Após o café da manhã, acontece a habitual troca de turno dos guardas, o novo vem até o quarto verificar minhas algemas. No entanto, hoje, algo está diferente. Esse guarda tem um sorriso genuíno no rosto. Não é o primeiro que substitui o cumprimento de "bom dia" por um soco no estômago. O sangue que expelí dias atrás é testemunha, porém, não via um sorriso de satisfação como aquele a meses. Desde o dia em que fui capturado, todos os olhares voltados para mim foram apenas de medo e raiva. Ou derivados destes em maior ou menor proporção, mas um sorriso, voltado para mim, isso era atípico. O que eu chamava de quarto, na verdade era um sótão no último andar do hospital. Optaram por me deixar lá por diversos motivos, mas principalmente para controlar melhor o acesso e impedir minha interação com outros pacientes. Olhando pela janela, algo que eu não era capaz de fazer pois as algemas não me permitiam sequer sair da cama, ele disse:
— Sua alta está sendo analisada. Se tudo der certo, como dará, manhã nesse horário você estará saindo dessa vida boa e nós não precisaremos mais fazer plantão no pé dessa maldita escada. Desfrute do seu último dia!

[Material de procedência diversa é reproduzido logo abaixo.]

(** * secmetrics: metric aggregation and report rendering

    A shallow embedding of [pkg/metrics/metrics.go] and
    [pkg/reporting/reporting.go].  Go's [float64] is IEEE 754 binary64 with
    round-to-nearest-even; it is modelled by the Standard Library's
    [spec_float] at precision 53 and maximal exponent 1024, so that
    division by zero, infinities and NaN behave as they do in Go. *)

From Stdlib Require Import ZArith NArith List String Ascii Bool Lia.
From Stdlib Require Import Decimal DecimalString.
From Stdlib Require Import Floats.SpecFloat.
Import ListNotations.

Local Open Scope Z_scope.
Local Open Scope string_scope.

(** ** float64 *)

Module F64.

Definition prec : Z := 53.
Definition emax : Z := 1024.

Definition float64 : Type := spec_float.

Definition add : float64 -> float64 -> float64 := SFadd prec emax.
Definition mul : float64 -> float64 -> float64 := SFmul prec emax.
Definition div : float64 -> float64 -> float64 := SFdiv prec emax.

(** Go's comparison operators on float64: every comparison with NaN is
    false, and the two zeros are equal. *)
Definition eqb (x y : float64) : bool := SFeqb x y.
Definition leb (x y : float64) : bool := SFleb x y.
Definition geb (x y : float64) : bool := SFleb y x.

(** The float64 nearest to [m * 2^e]; integer and decimal literals of the
    source that are exactly representable are written with it. *)
Definition of_Z_exp (m e : Z) : float64 := binary_normalize prec emax m e false.
Definition of_Z (m : Z) : float64 := of_Z_exp m 0.

(** float64(n) for a length [n]. *)
Definition of_nat (n : nat) : float64 := of_Z (Z.of_nat n).

Definition zero : float64 := S754_zero false.
Definition one : float64 := Eval vm_compute in of_Z 1.
Definition hundred : float64 := Eval vm_compute in of_Z 100.
Definition pinf : float64 := S754_infinity false.
Definition ninf : float64 := S754_infinity true.
Definition nan : float64 := S754_nan.

Definition is_finite (x : float64) : bool :=
  match x with
  | S754_zero _ | S754_finite _ _ _ => true
  | _ => false
  end.

(** [q * 2^n] on positive mantissas, for [n >= 0]. *)
Definition shiftl_pos (q : positive) (n : Z) : positive :=
  match n with
  | Zpos p => Pos.iter xO q p
  | _ => q
  end.

(** The value of a float64 counter that started at [0] and was
    incremented [n] times by [1.0]. *)
Definition count_up (n : nat) : float64 := Nat.iter n (fun total => add total one) zero.

End F64.

Abbreviation float64 := F64.float64.

(** ** Strings and the formatting verbs of package fmt *)

Module Fmt.

(** The line feed written [\n] in the source. *)
Definition nl : string := String (ascii_of_nat 10) EmptyString.

Definition digits_of_N (n : N) : string := NilZero.string_of_uint (N.to_uint n).

Fixpoint zeros (k : nat) : string :=
  match k with
  | O => EmptyString
  | S k' => String "0" (zeros k')
  end.

(** The strings of a list, one after the other. *)
Definition join (ls : list string) : string := fold_right append EmptyString ls.

Definition sign_string (neg : bool) : string := if neg then "-" else "".

(** The scaled value [10 * m * 2^e] of a positive finite float, rounded to
    the nearest integer, ties to even: the tenths that [%.1f] prints.
    strconv converts the binary value to its exact decimal expansion and
    rounds that, so no second rounding is involved. *)
Definition tenths (m : positive) (e : Z) : N :=
  let t := (10 * Zpos m)%Z in
  match e with
  | Zneg p =>
      let d := Z.pow_pos 2 p in
      let q := Z.div t d in
      let r := Z.modulo t d in
      match Z.compare (2 * r) d with
      | Lt => Z.to_N q
      | Eq => if Z.even q then Z.to_N q else Z.to_N (q + 1)
      | Gt => Z.to_N (q + 1)
      end
  | _ => Z.to_N (t * 2 ^ e)
  end.

(** [fmt.Sprintf("%.1f", x)]. *)
Definition Sprintf_f1 (x : float64) : string :=
  match x with
  | S754_nan => "NaN"
  | S754_infinity false => "+Inf"
  | S754_infinity true => "-Inf"
  | S754_zero s => sign_string s ++ "0.0"
  | S754_finite s m e =>
      let t := tenths m e in
      sign_string s ++ digits_of_N (N.div t 10) ++ "." ++ digits_of_N (N.modulo t 10)
  end.

(** [fmt.Sprintf("%.1f%%", x)]. *)
Definition Sprintf_f1_pct (x : float64) : string := Sprintf_f1 x ++ "%".

(** [fmt.Sprintf("%d", n)] on an int. *)
Definition Sprintf_d (n : Z) : string :=
  sign_string (n <? 0)%Z ++ digits_of_N (Z.to_N (Z.abs n)).

Definition is_digit (c : ascii) : bool :=
  let n := nat_of_ascii c in (48 <=? n)%nat && (n <=? 57)%nat.

Fixpoint all_digits (s : string) : bool :=
  match s with
  | EmptyString => true
  | String c s' => is_digit c && all_digits s'
  end.

(** A rendering with exactly one fractional digit: an optional minus sign,
    a non-empty run of digits, a point and one digit. *)
Definition one_decimal (s : string) : Prop :=
  exists (neg : bool) (ip : string) (d : ascii),
    s = sign_string neg ++ ip ++ "." ++ String d EmptyString
    /\ ip <> EmptyString /\ all_digits ip = true /\ is_digit d = true.

End Fmt.

(** ** time.Time

    The source only stamps records with [time.Now()] and prints a time with
    [Format]; a time is modelled by the calendar fields that [Format] reads
    (the results of [Date()], [Clock()] and [Nanosecond()] in the time's
    location). *)

Module Time.

Record t : Type := mk {
  Year : Z;
  Month : Z;
  Day : Z;
  Hour : Z;
  Minute : Z;
  Second : Z;
  Nanosecond : Z
}.

(** The zero value [time.Time{}]: January 1, year 1, 00:00:00 UTC. *)
Definition zero : t := mk 1 1 1 0 0 0 0.

(** [appendInt] of package time: sign, then the digits padded with zeros
    to [width]. *)
Definition appendInt (x : Z) (width : nat) : string :=
  let ds := Fmt.digits_of_N (Z.to_N (Z.abs x)) in
  Fmt.sign_string (x <? 0)%Z ++ Fmt.zeros (width - String.length ds) ++ ds.
(** [X11].  [wrapText] only moves line breaks: the words of its
    result, read line after line and the empty ones left out, are the
    words of the text, in the same order, for every width.  A text
    whose lines all fit is returned as it is. *)
Theorem X11_wrapText_keeps_the_words (text : string) (width : Z) :
  wordsOf (Utils.wrapText text width) = wordsOf text ∧
  (Forall (λ line, (len line <= width)%Z) (splitLines text) →
   Utils.wrapText text width = text).
Proof.
  split.
  - unfold wordsOf, Utils.wrapText.
    destruct (wrapText_words width (splitLines text) (splitLines_free text) [])
      as (pushed & -> & <- & Hnl).
    rewrite app_nil_l. destruct pushed as [|line lines]; [done|].
    by rewrite splitLines_join.
  - intros Hfit. unfold Utils.wrapText.
    assert (Hsame : ∀ paragraphs lines,
      Forall (λ line, (len line <= width)%Z) paragraphs →
      foldl (Utils.wrapParagraph width) lines paragraphs = lines ++ paragraphs).
    { induction paragraphs as [|p ps IH]; intros lines Hps.
      - by rewrite app_nil_r.
      - inversion_clear Hps as [|? ? Hp Hps']. cbn [foldl].
        unfold Utils.wrapParagraph at 2.
        apply Z.leb_le in Hp as ->. by rewrite IH, <- app_assoc. }
    rewrite Hsame by done. rewrite app_nil_l, splitLines_split. apply join_split.
Qed.

(** *** The [wrapText] of [parallel-chat.ts] *)

Lemma parallel_wrapWord_bound width words :
  Forall (λ word, (len word <= width)%Z) words →
  ∀ lines currentLine,
    Forall (λ line, (len line <= width + 1)%Z) lines →
    (len currentLine <= width + 1)%Z →
    ∃ lines' last,
      foldl (ParallelChatInterface.wrapWord width) (lines, currentLine) words
      = (lines', last) ∧
      Forall (λ line, (len line <= width + 1)%Z) lines' ∧
      (len last <= width + 1)%Z.
Proof.
  induction 1 as [|word words Hword _ IH]; intros lines currentLine Hlines Hcur.
  { by exists lines, currentLine. }
  cbn [foldl]. unfold ParallelChatInterface.wrapWord at 2.
  destruct (Z.leb_spec (len (currentLine +:+ word)) width) as [Hfit|Hlong].
  - apply IH; [done|]. rewrite len_app in Hfit. rewrite !len_app.
    destruct (truthy currentLine); [change (len " ") with 1%Z|change (len "") with 0%Z];
      lia.
  - apply IH; [|lia]. destruct (truthy currentLine); [|done].
    apply Forall_app. by repeat constructor.
Qed.

Lemma freeOf_replicate c c' n :
  c' ≠ c → freeOf c (string_of_list_ascii (replicate n c')) = true.
Proof. intros Hc. induction n as [|n IH]; [done|]. cbn. by rewrite IH, bool_decide_eq_false_2. Qed.

Lemma len_replicate c n : len (string_of_list_ascii (replicate n c)) = Z.of_nat n.
Proof. unfold len. induction n as [|n IH]; cbn [replicate string_of_list_ascii String.length]; lia. Qed.
Lemma tool_calls_go_to_self_session_witness :
  dict_get (sessions (connected 3 [("get_weather", 7)] [])) "get_weather" = Some 7 /\
  (forall s' name input,
     In (CallTool s' name input)
        (trace (snd (process_query (remote := two_cities_remote) 2
                       "Weather in Paris and Rome?"
                       (connected 3 [("get_weather", 7)] [])))) ->
     In (CallTool s' name input) (trace (connected 3 [("get_weather", 7)] []))
     \/ s' = 3) /\
  round_dispatched_to (remote := two_cities_remote) 3
    (connected 3 [("get_weather", 7)] [])
    [mkMessage user (Str "Weather in Paris and Rome?")]
    (two_cities_responses 0)
    (snd (process_query (remote := two_cities_remote) 3
            "Weather in Paris and Rome?"
            (connected 3 [("get_weather", 7)] []))).
Proof.
  destruct (tool_calls_go_to_self_session (remote := two_cities_remote) 2
              "Weather in Paris and Rome?"
              (connected 3 [("get_weather", 7)] []) 3 eq_refl)
    as (_ & Honly & _ & Hfirst & _).
  split; [reflexivity |]. split; [exact Honly |].
  apply Hfirst. reflexivity.
Defined.
(** * create_package.py: packaging of the prebuilt MeCab dictionary

    A shallow embedding of [libexec/create_package.py] and the proofs of
    its specification.  The script is glue over the operating system, so
    the embedding has two layers:

    - a model of what the script calls ([os.path], [os], [shutil],
      [tempfile], [pathlib], [logging], [subprocess]) over an explicit
      world: a file-system tree with inodes, the log, and the record of
      the subprocesses that were started;
    - the script's own functions, written over that model in a state and
      exception monad, statement by statement.

    External programs ([tar], [fpm]) are not part of the script: they are
    a parameter [tool] of the development, and every theorem holds for
    every such tool. *)

From Stdlib Require Import ZArith Lia Ascii.
From stdpp Require Import gmap strings list fin_maps pretty.

Local Open Scope string_scope.
Local Open Scope list_scope.

(** ** Strings *)

(** The double quote character, used by the script's messages. *)
Definition dq : string := String (Ascii.ascii_of_nat 34) EmptyString.

Definition is_slash (c : ascii) : bool := Ascii.eqb c "/"%char.

(** Separators of [re.split(r'[\-_]', ...)]. *)
Definition is_tag_sep (c : ascii) : bool :=
  Ascii.eqb c "-"%char || Ascii.eqb c "_"%char.

(** Splitting at every character of a class: [n] separators give [n + 1]
    fields, empty fields included.  This is [str.split(sep)] for a
    one-character separator and [re.split] for a character class. *)
Fixpoint split_on (sep : ascii → bool) (s : string) : list string :=
  match s with
  | EmptyString => [EmptyString]
  | String c s' =>
      if sep c then EmptyString :: split_on sep s'
      else match split_on sep s' with
           | h :: t => String c h :: t
           | [] => [String c EmptyString]
           end
  end.

Fixpoint count_sep (sep : ascii → bool) (s : string) : nat :=
  match s with
  | EmptyString => 0%nat
  | String c s' => ((if sep c then 1 else 0) + count_sep sep s')%nat
  end.

Definition starts_with_slash (s : string) : bool :=
  match s with
  | String c _ => is_slash c
  | EmptyString => false
  end.

Fixpoint ends_with_slash (s : string) : bool :=
  match s with
  | EmptyString => false
  | String c EmptyString => is_slash c
  | String _ s' => ends_with_slash s'
  end.

(** [needle in hay] *)
Fixpoint contains (needle hay : string) : bool :=
  String.prefix needle hay ||
  match hay with
  | EmptyString => false
  | String _ hay' => contains needle hay'
  end.

Definition is_space (c : ascii) : bool :=
  let n := Ascii.nat_of_ascii c in
  (n =? 32)%nat || ((9 <=? n)%nat && (n <=? 13)%nat).

Fixpoint lstrip (s : string) : string :=
  match s with
  | String c s' => if is_space c then lstrip s' else s
  | EmptyString => EmptyString
  end.

Fixpoint rstrip (s : string) : string :=
  match s with
  | EmptyString => EmptyString
  | String c s' =>
      match rstrip s' with
      | EmptyString => if is_space c then EmptyString else String c EmptyString
      | r => String c r
      end
  end.

(** [bytes.strip()] *)
Definition strip (s : string) : string := rstrip (lstrip s).

(** ** Exceptions and results *)

Inductive exn : Type :=
  | MeCabPackageException (msg : string)
  | ValueError
  | FileNotFoundError
  | FileExistsError
  | NotADirectoryError
  | IsADirectoryError
  | PermissionError.

Inductive result (A : Type) : Type :=
  | Ok (a : A)
  | Err (e : exn).
Arguments Ok {A} a.
Arguments Err {A} e.

(** ** [os.path] on strings (posixpath) *)

Module path.

(** [os.path.join(a, b)] *)
Definition join (a b : string) : string :=
  if starts_with_slash b then b
  else if String.eqb a EmptyString || ends_with_slash a then a +:+ b
  else a +:+ "/" +:+ b.

(** [os.path.basename(p)]: what follows the last slash. *)
Definition basename (p : string) : string :=
  List.last (split_on is_slash p) EmptyString.

End path.

(** ** The version tag *)

(** [version, revision = re.split(r'[\-_]', version_tag)]: the unpacking
    raises [ValueError] unless the split has exactly two fields. *)
Definition version_revision_from_version_tag (version_tag : string)
  : result (string * string) :=
  match split_on is_tag_sep version_tag with
  | [version; revision] => Ok (version, revision)
  | _ => Err ValueError
  end.

(** ** The world *)

(** A location is the list of names from an entry up to the root: the
    root directory is [[]], its child [usr] is [["usr"]], and
    [/usr/share] is [["share"; "usr"]].  The parent is the tail and an
    entry lies below a directory when the directory's location is a
    suffix of its own. *)
Abbreviation loc := (list string).

(** A directory entry: a directory, or a name for an inode.  Two names
    for the same inode are hard links of each other. *)
Inductive node : Type :=
  | Dir
  | File (ino : nat).

Global Instance node_eq_dec : EqDecision node.
Proof. solve_decision. Defined.

Record filesystem : Type := FS {
  tree : gmap loc node;
  data : gmap nat string;      (* the bytes of every inode *)
  next_ino : nat               (* the next inode number to hand out *)
}.

Inductive level : Type := DEBUG | INFO.

Inductive payload : Type :=
  | PStr (s : string)
  | PBytes (b : string)
  | PList (l : list string).

(** A started subprocess: its argument vector, the [cwd=] it was given
    and the file system as it was when it started. *)
Record invocation : Type := Invocation {
  inv_cmd : list string;
  inv_cwd : option string;
  inv_fs : filesystem
}.

(** What an external program does: the successive results of
    [stdout.readline()] while it runs, its return code ([Popen.poll()],
    negative when it was killed by a signal) and the file system it
    leaves behind. *)
Record process : Type := Process {
  p_reads : list string;
  p_rc : Z;
  p_fs : filesystem
}.

Record world : Type := World {
  w_fs : filesystem;
  w_cwd : loc;                 (* the working directory of the script *)
  w_tmpdir : string;           (* [tempfile.gettempdir()] *)
  w_names : list string;       (* the names [tempfile] will draw, in order *)
  w_log : list (level * payload);     (* most recent first *)
  w_procs : list invocation    (* most recent first *)
}.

O guarda sorridente havia me dado aquela informação no intuito de me atormentar. Sim, ele queria que eu enlouquecesse, que implorasse misericórdia ou algo do tipo, mas na verdade o que ele me deu foi um presente. Agora eu sabia que aquela seria minha última oportunidade. Definitivamente, hoje eu falaria com a enfermeira da noite. Diria a ela tudo que senti na última semana, desde que ela substituiu a Tereza. Enfermeira anterior. Agora eu teria tempo para pensar no que falar. O guarda se frustrou com minha reação, esperava algo mais efusivo e não apenas reflexões silenciosas. Descontou sua decepção em mais um soco no estômago e voltou para seu posto ao pé da estreita escada de madeira que dava em um corredor pouco frequentado do hospital e era o único caminho para chegar até mim.
Ensaiando minhas falas com as paredes por toda tarde tentei lembrar de sonatas e poesias, mas nada me vinha à mente se não baladas melosas dos anos 80. Decidi ser espontâneo. Após o jantar haveria um longo período de solidão até que ela chegasse, seria o momento perfeito para tentar retirar as algemas, porém o ambiente estava mais silencioso, o guarda apareceria na porta a qualquer ruído. Depois de um longo período de concentração e algumas tentativas falhas consegui deslocar o polegar esquerdo e livrar essa mão, porém ela ficou fraca, ou talvez apenas minha motivação tenha se esvaído em decorrência da dor excruciante. O fato é que não fui capaz de repetir o feito na mão seguinte.
Aquilo teria que ser o suficiente. Uma mão é minhas palavras. Tudo que eu tinha para convencer a enfermeira da noite a ser minha. Ela teria que me entender. Entender que esse amor era grande demais, um amor que o mundo jamais viu e que era pequeno demais para nós dois, por isso, seria necessária uma união perfeita entre nossos corpos. Ela não teria tempo para pensar, pois o tempo estava acabando. A minha primeira noite de volta à penitenciária provavelmente seria minha última de vida, sobrevivi à experiência anterior apenas para ter a oportunidade de conhecê-la e me unir à ela e isso não poderia ser desperdiçado.
A empolgação toma conta de mim. Mesmo com dor, não sou capaz de conter o sorriso. As mulheres que vivem em mim estão ansiosas para terem a companhia dela, cada uma das dezenove que devorei. Mas, ainda são dez horas. Apenas daqui a duas chegará minha amada sem nome, minha doce menina veneno.